------ DATA EXCERPTS
(** ** The policy translator *)

(** [type rolloverConditions struct] *)
Module rolloverConditions.
Record t : Type := mk { MaxAge : string; MaxDocs : Z; MaxSize : string }.
End rolloverConditions.

(** [int32] multiplication *)
Definition mulInt32 (a b : Z) : Z := wrap32 (a * b).

(** Modelled from the spec: [calculateConditions] is called by
    [ReconcileRolloverCronjob] but defined outside this file's source.
    Following the spec it is given the Hot phase and the shard count.
    Max age and max docs pass through when set; max size is the explicit
    one, or [defaultShardSize × primaryShards] when the policy leaves it
    unset.  How a shard-size number is written into the string field is
    not fixed by the spec, so [formatSize] is a parameter. *)
Definition calculateConditions (formatSize : Z -> string) (hot : HotPhase.t)
           (primaryShards : Z) : rolloverConditions.t :=
  rolloverConditions.mk
    (match HotPhase.MaxAge hot with
     | Some age => age
     | None => ""
     end)
    (match HotPhase.MaxDocs hot with
     | Some docs => docs
     | None => 0
     end)
    (match HotPhase.MaxSize hot with
     | Some size => size
     | None => formatSize (mulInt32 defaultShardSize primaryShards)
     end).

Inductive timeUnit : Type := Seconds | Minutes | Hours | Days | Weeks.

Definition unitSuffix (u : timeUnit) : ascii :=
  match u with
  | Seconds => "s"
  | Minutes => "m"
  | Hours => "h"
  | Days => "d"
  | Weeks => "w"
  end%char.

Definition unitMillis (u : timeUnit) : Z :=
  match u with
  | Seconds => millisPerSecond
  | Minutes => millisPerMinute
  | Hours => millisPerHour
  | Days => millisPerDay
  | Weeks => millisPerWeek
  end.

Definition unitOfSuffix (c : ascii) : option timeUnit :=
  if Ascii.eqb c "s" then Some Seconds
  else if Ascii.eqb c "m" then Some Minutes
  else if Ascii.eqb c "h" then Some Hours
  else if Ascii.eqb c "d" then Some Days
  else if Ascii.eqb c "w" then Some Weeks
  else None.

Definition digitValue (c : ascii) : option Z :=
  let n := Z.of_nat (nat_of_ascii c) in
  if (48 <=? n) && (n <=? 57) then Some (n - 48) else None.

(** Scanner over the duration string: [total] is the sum of the finished
    segments, [magnitude] the digits read since the last unit. *)
Fixpoint scanDuration (s : string) (total : Z) (magnitude : option Z)
  : option Z :=
  match s with
  | EmptyString =>
      match magnitude with
      | None => Some total
      | Some _ => None
      end
  | String c rest =>
      match digitValue c with
      | Some d =>
          let sofar := match magnitude with
                       | Some n => n
                       | None => 0
                       end in
          scanDuration rest total (Some (wrap64 (10 * sofar + d)))
      | None =>
          match unitOfSuffix c, magnitude with
          | Some u, Some n =>
              scanDuration rest (wrap64 (total + n * unitMillis u)) None
          | _, _ => None
          end
      end
  end.

(** Modelled from the spec: [calculateMillisForTimeUnit] (the spec's
    [thresholdMillis]) is called by [ReconcileCurationCronjob] but defined
    outside this file's source.  A duration is one or more contiguous
    segments of a decimal magnitude and a unit suffix among s, m, h, d, w;
    segments accumulate; an unknown suffix or a missing magnitude fails.
    The result is a [uint64]. *)
Definition calculateMillisForTimeUnit (timeunit : string) : option Z :=
  match timeunit with
  | EmptyString => None
  | _ => scanDuration timeunit 0 None
  end.

(** A well-formed duration, for stating what the scanner accepts. *)
Definition digitChar (d : nat) : ascii := ascii_of_nat (48 + d).

Definition renderDigits (ds : list nat) : string :=
  fold_right (fun d acc => String (digitChar d) acc) EmptyString ds.

Definition digitsValue (ds : list nat) : Z :=
  fold_left (fun acc d => 10 * acc + Z.of_nat d) ds 0.

Definition renderDuration (segments : list (list nat * timeUnit)) : string :=
  fold_right
    (fun seg acc =>
       renderDigits (fst seg) +:+ String (unitSuffix (snd seg)) acc)
    EmptyString segments.

Definition durationMillis (segments : list (list nat * timeUnit)) : Z :=
  fold_right (fun seg acc => digitsValue (fst seg) * unitMillis (snd seg) + acc)
             0 segments.

Definition wellFormedSegment (seg : list nat * timeUnit) : Prop :=
  fst seg <> [] /\ Forall (fun d => (d < 10)%nat) (fst seg).

Arguments wrap64 : simpl never.
Arguments digitValue : simpl never.
Arguments digitChar : simpl never.
Arguments unitMillis : simpl never.

(** ** Reference instances

    Concrete errors, comparators, packaging and an in-memory store, on
    which the protocol can be run. *)

Inductive apiError : Type :=
| ErrAlreadyExists
| ErrNotFound
| ErrConflict
| ErrForbidden
| ErrWrapped (cause : apiError) (msg : string) (kv : list (string * kvValue)).

Definition apiErrors : ApiErrors apiError :=
  {| IsAlreadyExists e := match e with ErrAlreadyExists => true | _ => false end;
     IsNotFound e := match e with ErrNotFound => true | _ => false end;
     IsConflict e := match e with ErrConflict => true | _ => false end;
     WrapError := ErrWrapped |}.

#[global] Instance Toleration_eq_dec : EqDecision Toleration.t.
Proof. solve_decision. Defined.
#[global] Instance EnvVar_eq_dec : EqDecision EnvVar.t.
Proof. solve_decision. Defined.
#[global] Instance ResourceRequirements_eq_dec : EqDecision ResourceRequirements.t.
Proof. solve_decision. Defined.

(** comparators that hold exactly on equal arguments *)
Definition plainComparators : Comparators :=
  {| AreStringMapsSame a b := bool_decide (a = b);
     AreTolerationsSame a b := bool_decide (a = b);
     AreResourceRequementsSame a b := bool_decide (a = b);
     EnvValueEqual a b := bool_decide (a = b) |}.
------------
### PROBLEM TO WORK ON
Give every record again, exactly as it reads.

### OUTPUT FOR THIS TASK
(** ** The policy translator *)

(** [type rolloverConditions struct] *)
Module rolloverConditions.
Record t : Type := mk { MaxAge : string; MaxDocs : Z; MaxSize : string }.
End rolloverConditions.

(** [int32] multiplication *)
Definition mulInt32 (a b : Z) : Z := wrap32 (a * b).

(** Modelled from the spec: [calculateConditions] is called by
    [ReconcileRolloverCronjob] but defined outside this file's source.
    Following the spec it is given the Hot phase and the shard count.
    Max age and max docs pass through when set; max size is the explicit
    one, or [defaultShardSize × primaryShards] when the policy leaves it
    unset.  How a shard-size number is written into the string field is
    not fixed by the spec, so [formatSize] is a parameter. *)
Definition calculateConditions (formatSize : Z -> string) (hot : HotPhase.t)
           (primaryShards : Z) : rolloverConditions.t :=
  rolloverConditions.mk
    (match HotPhase.MaxAge hot with
     | Some age => age
     | None => ""
     end)
    (match HotPhase.MaxDocs hot with
     | Some docs => docs
     | None => 0
     end)
    (match HotPhase.MaxSize hot with
     | Some size => size
     | None => formatSize (mulInt32 defaultShardSize primaryShards)
     end).

Inductive timeUnit : Type := Seconds | Minutes | Hours | Days | Weeks.

Definition unitSuffix (u : timeUnit) : ascii :=
  match u with
  | Seconds => "s"
  | Minutes => "m"
  | Hours => "h"
  | Days => "d"
  | Weeks => "w"
  end%char.

Definition unitMillis (u : timeUnit) : Z :=
  match u with
  | Seconds => millisPerSecond
  | Minutes => millisPerMinute
  | Hours => millisPerHour
  | Days => millisPerDay
  | Weeks => millisPerWeek
  end.

Definition unitOfSuffix (c : ascii) : option timeUnit :=
  if Ascii.eqb c "s" then Some Seconds
  else if Ascii.eqb c "m" then Some Minutes
  else if Ascii.eqb c "h" then Some Hours
  else if Ascii.eqb c "d" then Some Days
  else if Ascii.eqb c "w" then Some Weeks
  else None.

Definition digitValue (c : ascii) : option Z :=
  let n := Z.of_nat (nat_of_ascii c) in
  if (48 <=? n) && (n <=? 57) then Some (n - 48) else None.

(** Scanner over the duration string: [total] is the sum of the finished
    segments, [magnitude] the digits read since the last unit. *)
Fixpoint scanDuration (s : string) (total : Z) (magnitude : option Z)
  : option Z :=
  match s with
  | EmptyString =>
      match magnitude with
      | None => Some total
      | Some _ => None
      end
  | String c rest =>
      match digitValue c with
      | Some d =>
          let sofar := match magnitude with
                       | Some n => n
                       | None => 0
                       end in
          scanDuration rest total (Some (wrap64 (10 * sofar + d)))
      | None =>
          match unitOfSuffix c, magnitude with
          | Some u, Some n =>
              scanDuration rest (wrap64 (total + n * unitMillis u)) None
          | _, _ => None
          end
      end
  end.

(** Modelled from the spec: [calculateMillisForTimeUnit] (the spec's
    [thresholdMillis]) is called by [ReconcileCurationCronjob] but defined
    outside this file's source.  A duration is one or more contiguous
    segments of a decimal magnitude and a unit suffix among s, m, h, d, w;
    segments accumulate; an unknown suffix or a missing magnitude fails.
    The result is a [uint64]. *)
Definition calculateMillisForTimeUnit (timeunit : string) : option Z :=
  match timeunit with
  | EmptyString => None
  | _ => scanDuration timeunit 0 None
  end.

(** A well-formed duration, for stating what the scanner accepts. *)
Definition digitChar (d : nat) : ascii := ascii_of_nat (48 + d).

Definition renderDigits (ds : list nat) : string :=
  fold_right (fun d acc => String (digitChar d) acc) EmptyString ds.

Definition digitsValue (ds : list nat) : Z :=
  fold_left (fun acc d => 10 * acc + Z.of_nat d) ds 0.

Definition renderDuration (segments : list (list nat * timeUnit)) : string :=
  fold_right
    (fun seg acc =>
       renderDigits (fst seg) +:+ String (unitSuffix (snd seg)) acc)
    EmptyString segments.

Definition durationMillis (segments : list (list nat * timeUnit)) : Z :=
  fold_right (fun seg acc => digitsValue (fst seg) * unitMillis (snd seg) + acc)
             0 segments.

Definition wellFormedSegment (seg : list nat * timeUnit) : Prop :=
  fst seg <> [] /\ Forall (fun d => (d < 10)%nat) (fst seg).

Arguments wrap64 : simpl never.
Arguments digitValue : simpl never.
Arguments digitChar : simpl never.
Arguments unitMillis : simpl never.

(** ** Reference instances

    Concrete errors, comparators, packaging and an in-memory store, on
    which the protocol can be run. *)

Inductive apiError : Type :=
| ErrAlreadyExists
| ErrNotFound
| ErrConflict
| ErrForbidden
| ErrWrapped (cause : apiError) (msg : string) (kv : list (string * kvValue)).

Definition apiErrors : ApiErrors apiError :=
  {| IsAlreadyExists e := match e with ErrAlreadyExists => true | _ => false end;
     IsNotFound e := match e with ErrNotFound => true | _ => false end;
     IsConflict e := match e with ErrConflict => true | _ => false end;
     WrapError := ErrWrapped |}.

#[global] Instance Toleration_eq_dec : EqDecision Toleration.t.
Proof. solve_decision. Defined.
#[global] Instance EnvVar_eq_dec : EqDecision EnvVar.t.
Proof. solve_decision. Defined.
#[global] Instance ResourceRequirements_eq_dec : EqDecision ResourceRequirements.t.
Proof. solve_decision. Defined.

(** comparators that hold exactly on equal arguments *)
Definition plainComparators : Comparators :=
  {| AreStringMapsSame a b := bool_decide (a = b);
     AreTolerationsSame a b := bool_decide (a = b);
     AreResourceRequementsSame a b := bool_decide (a = b);
     EnvValueEqual a b := bool_decide (a = b) |}.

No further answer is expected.